En suma, el artículo 1º de la Constitución federal, debe entenderse como un catalizador eficiente para expandir, reintegrar y adscribir derechos humanos en el ordenamiento jurídico mexicano, a partir de la asignación de nuevos contenidos y dimensiones de tales derechos.

  1. El sentido y alcance del artículo 1 constitucional, frente a la figura de las restricciones constitucionales.

En este último apartado, quisiera ocuparme del sentido y alcance que debe darse a la cláusula de apertura para la internacionalización de los derechos humanos que venimos estudiando, a la luz de lo que consagra la parte final del propio primer párrafo del artículo 1º constitucional, en tanto dispone: …así como de las garantías para su protección, cuyo ejercicio no podrá restringirse ni suspenderse, salvo en los casos y bajo las condiciones que esta Constitución establece.

La parte in fine del precepto que estudiamos, da lugar a dos interpretaciones eminentemente disímiles entre sí. La primera, es aquella por la que se puede entender que los derechos humanos contenidos en tratados internacionales deben inaplicarse, aun cuando su concretización sea la más favorable para la protección de determinada persona –principio pro homine-, siempre que exista alguna restricción o suspensión expresamente estatuida en la Constitución; es decir, cuando algún derecho humano ad extra aparezca enfrentado a una restricción o suspensión establecida en la Constitución, en todo tiempo, el operador jurídico debe desplazar a la norma internacional y privilegiar la aplicación de la disposición constitucional, siendo precisamente ésta la que adoptó desde hace años la SCJN, y que ha quedado reiterada por la integración actual.

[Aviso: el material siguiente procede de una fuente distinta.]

(** * The exterior-point optimizer of Penrose

    A shallow embedding of the optimizer of the engine (the source file
    that imports "engine/Autodiff", "engine/EngineUtils" and
    "engine/Evaluator" and exports [step]): the exterior-point state
    machine [step], the unconstrained minimiser [minimize], the L-BFGS
    direction estimator [lbfgs], the Armijo-Wolfe line search
    [awLineSearch2] and the energy builder [evalEnergyOnCustom].

    JavaScript numbers are IEEE 754 binary64 values: they are modelled by
    Rocq's primitive floats, whose operations are the processor's. Loop
    counters and step budgets, which the program only ever increments by
    one from zero, are modelled by [Z]. Exceptions are modelled by the
    error type [JS.result]. Logging is left out.

    The modules the optimizer imports are not part of the sources at
    hand. They enter as type classes: [OtherUtils] (vector helpers),
    [Eigen] (matrices), [Types] and [Collaborators] (the rest of the
    engine). The helpers that raise exceptions (the vector operations on
    vectors of different lengths, the matrix operations on matrices whose
    dimensions do not fit, the colouring of the shapes) are partial: the
    optimizer propagates their exceptions. The module [Ref] gives one
    implementation of each class, with which the optimizer runs on concrete
    problems. *)

From Stdlib Require Import Floats ZArith List String Bool Lia DecimalString
  Permutation.
Import ListNotations.

Set Warnings "-inexact-float".
Set Implicit Arguments.

Local Open Scope Z_scope.

(** ** JavaScript values and numbers *)

Module JS.

Definition number := float.

Definition NaN : number := nan.
Definition Infinity : number := infinity.

(** [x > y] and [x >= y] are [y < x] and [y <= x]; every comparison with
    a NaN operand is false. *)
Definition lt (x y : number) : bool := PrimFloat.ltb x y.
Definition le (x y : number) : bool := PrimFloat.leb x y.
Definition gt (x y : number) : bool := PrimFloat.ltb y x.
Definition ge (x y : number) : bool := PrimFloat.leb y x.

Definition Math_abs (x : number) : number := PrimFloat.abs x.
Definition Math_sqrt (x : number) : number := PrimFloat.sqrt x.

(** The values the optimizer hands to [Number.isNaN]: numbers, and the
    strings a [for ... in] loop enumerates. *)
Inductive value : Type :=
| VNumber (x : number)
| VString (s : string).

(** [Number.isNaN] does not coerce its argument: it is true only of the
    number NaN. *)
Definition Number_isNaN (v : value) : bool :=
  match v with
  | VNumber x => PrimFloat.is_nan x
  | VString _ => false
  end.

(** The property keys of an array with [n] elements, as [for ... in]
    enumerates them: the decimal strings of the indices, in order. *)
Definition keys {A : Type} (a : list A) : list string :=
  map (fun i => NilEmpty.string_of_uint (Nat.to_uint i)) (seq 0 (List.length a)).

(** Exceptions: the [Error]s and [TypeError]s raised by the code at hand,
    and [Raised callee], an exception raised inside the imported function
    [callee], whose code is not at hand. *)
Inductive error : Type :=
| Error_ (msg : string)
| TypeError (msg : string)
| Raised (callee : string).

Inductive result (A : Type) : Type :=
| Ok (a : A)
| Throw (e : error).
Arguments Ok {A} a.
Arguments Throw {A} e.

Definition bind {A B : Type} (r : result A) (k : A -> result B) : result B :=
  match r with
  | Ok a => k a
  | Throw e => Throw e
  end.

(** A call of the imported function [callee], which may raise: [None] is a
    call that raises. *)
Definition call {A : Type} (callee : string) (r : option A) : result A :=
  match r with
  | Some a => Ok a
  | None => Throw (Raised callee)
  end.

End JS.

Import JS.

Notation "'let*' x ':=' r 'in' k" := (JS.bind r (fun x => k))
  (at level 10, x pattern, r at level 100, k at level 200).

(** ** Binary64 numbers, as the specification of the primitive floats
    describes them *)

(** The numbers that are not negative: the zeros, +infinity and the
    positive finite numbers; NaN is not among them. *)
Definition sf_nonneg (x : spec_float) : bool :=
  match x with
  | S754_zero _ => true
  | S754_infinity false => true
  | S754_finite false _ _ => true
  | _ => false
  end.

(** The second shift of a rounding, on the mantissa [m] and exponent [e]
    that the first shift and the choice between [m] and [m + 1] left. *)
Definition shift2_m (m e : Z) : Z :=
  let n := fexp prec emax (Zdigits2 m + e) - e in
  if 0 <? n then m / 2 ^ n else m.

Definition shift2_e (m e : Z) : Z :=
  let n := fexp prec emax (Zdigits2 m + e) - e in
  if 0 <? n then e + n else e.

(** The last step of a rounding: zero, overflow to infinity, or a finite
    number. *)
Definition finish (sx : bool) (m e : Z) : spec_float :=
  match m with
  | Z0 => S754_zero sx
  | Zpos p =>
      if e <=? emax - prec then S754_finite sx p e else S754_infinity sx
  | Zneg _ => S754_nan
  end.

(** The mantissa of 10 = [ten_m * 2^-49]. *)
Definition ten_m : positive := 5629499534213120.

(** [x] is a number and is not negative. *)
Definition nonneg (x : number) : Prop := JS.le 0%float x = true.

(** ** Collaborators that are not part of the optimizer *)

(** The vector helpers imported from utils/OtherUtils. The operations on
    two vectors raise an exception when the vectors differ in length
    ("can't add vectors of different length"): [addv], [subv] and [dot]
    answer [None] for a call that raises. *)
Class OtherUtils : Type := {
  addv : list number -> list number -> option (list number);
  subv : list number -> list number -> option (list number);
  negv : list number -> list number;
  scalev : number -> list number -> list number;
  dot : list number -> list number -> option number;
  normList : list number -> number;
  repeat : nat -> number -> list number
}.

(** The dense matrices of the eigen library, as far as the optimizer uses
    them. The library aborts an operation on matrices whose dimensions do
    not fit: [transpose], [matMul], [matAdd] and [matSub] answer [None] for
    a call that raises. *)
Class Eigen : Type := {
  Matrix : Type;
  constant : nat -> nat -> number -> Matrix;
  identity : nat -> nat -> Matrix;
  rows : Matrix -> nat;
  mget : Matrix -> nat -> nat -> number;
  mset : Matrix -> nat -> nat -> number -> Matrix;
  transpose : Matrix -> option Matrix;
  matMul : Matrix -> Matrix -> option Matrix;
  matAdd : Matrix -> Matrix -> option Matrix;
  matSub : Matrix -> Matrix -> option Matrix;
  mmul : Matrix -> number -> Matrix
}.

(** ** Globals *)

Definition weightGrowthFactor : number := 10%float.
Definition constraintWeight : number := 10e4%float.
Definition epStop : number := 1e-3%float.
Definition EPSD : number := 1e-11%float.
Definition uoStop : number := 1e-2%float.
Definition DEBUG_GRAD_DESCENT : bool := false.
Definition USE_LINE_SEARCH : bool := true.
Definition BREAK_EARLY : bool := true.
Definition DEBUG_LBFGS : bool := false.
Definition EPS : number := uoStop.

Una segunda interpretación resulta, a mi entender, la constitucionalmente adecuada con la reforma de 2011. En virtud de esta interpretación, la parte final del primer párrafo del artículo 1° de la Norma Fundamental, debe entenderse de la siguiente manera: cuando la Constitución señala que los derechos humanos no podrán restringirse ni suspenderse salvo en los casos expresos que la misma prevea, hace referencia únicamente, a los derechos reconocidos en aquélla, pero no a los salvaguardados en los tratados y convenios en la materia, en virtud de que ninguna autoridad del Estado mexicano tiene competencia para desconocer, sin que medie declaratoria de inconstitucionalidad, disposiciones ad extra.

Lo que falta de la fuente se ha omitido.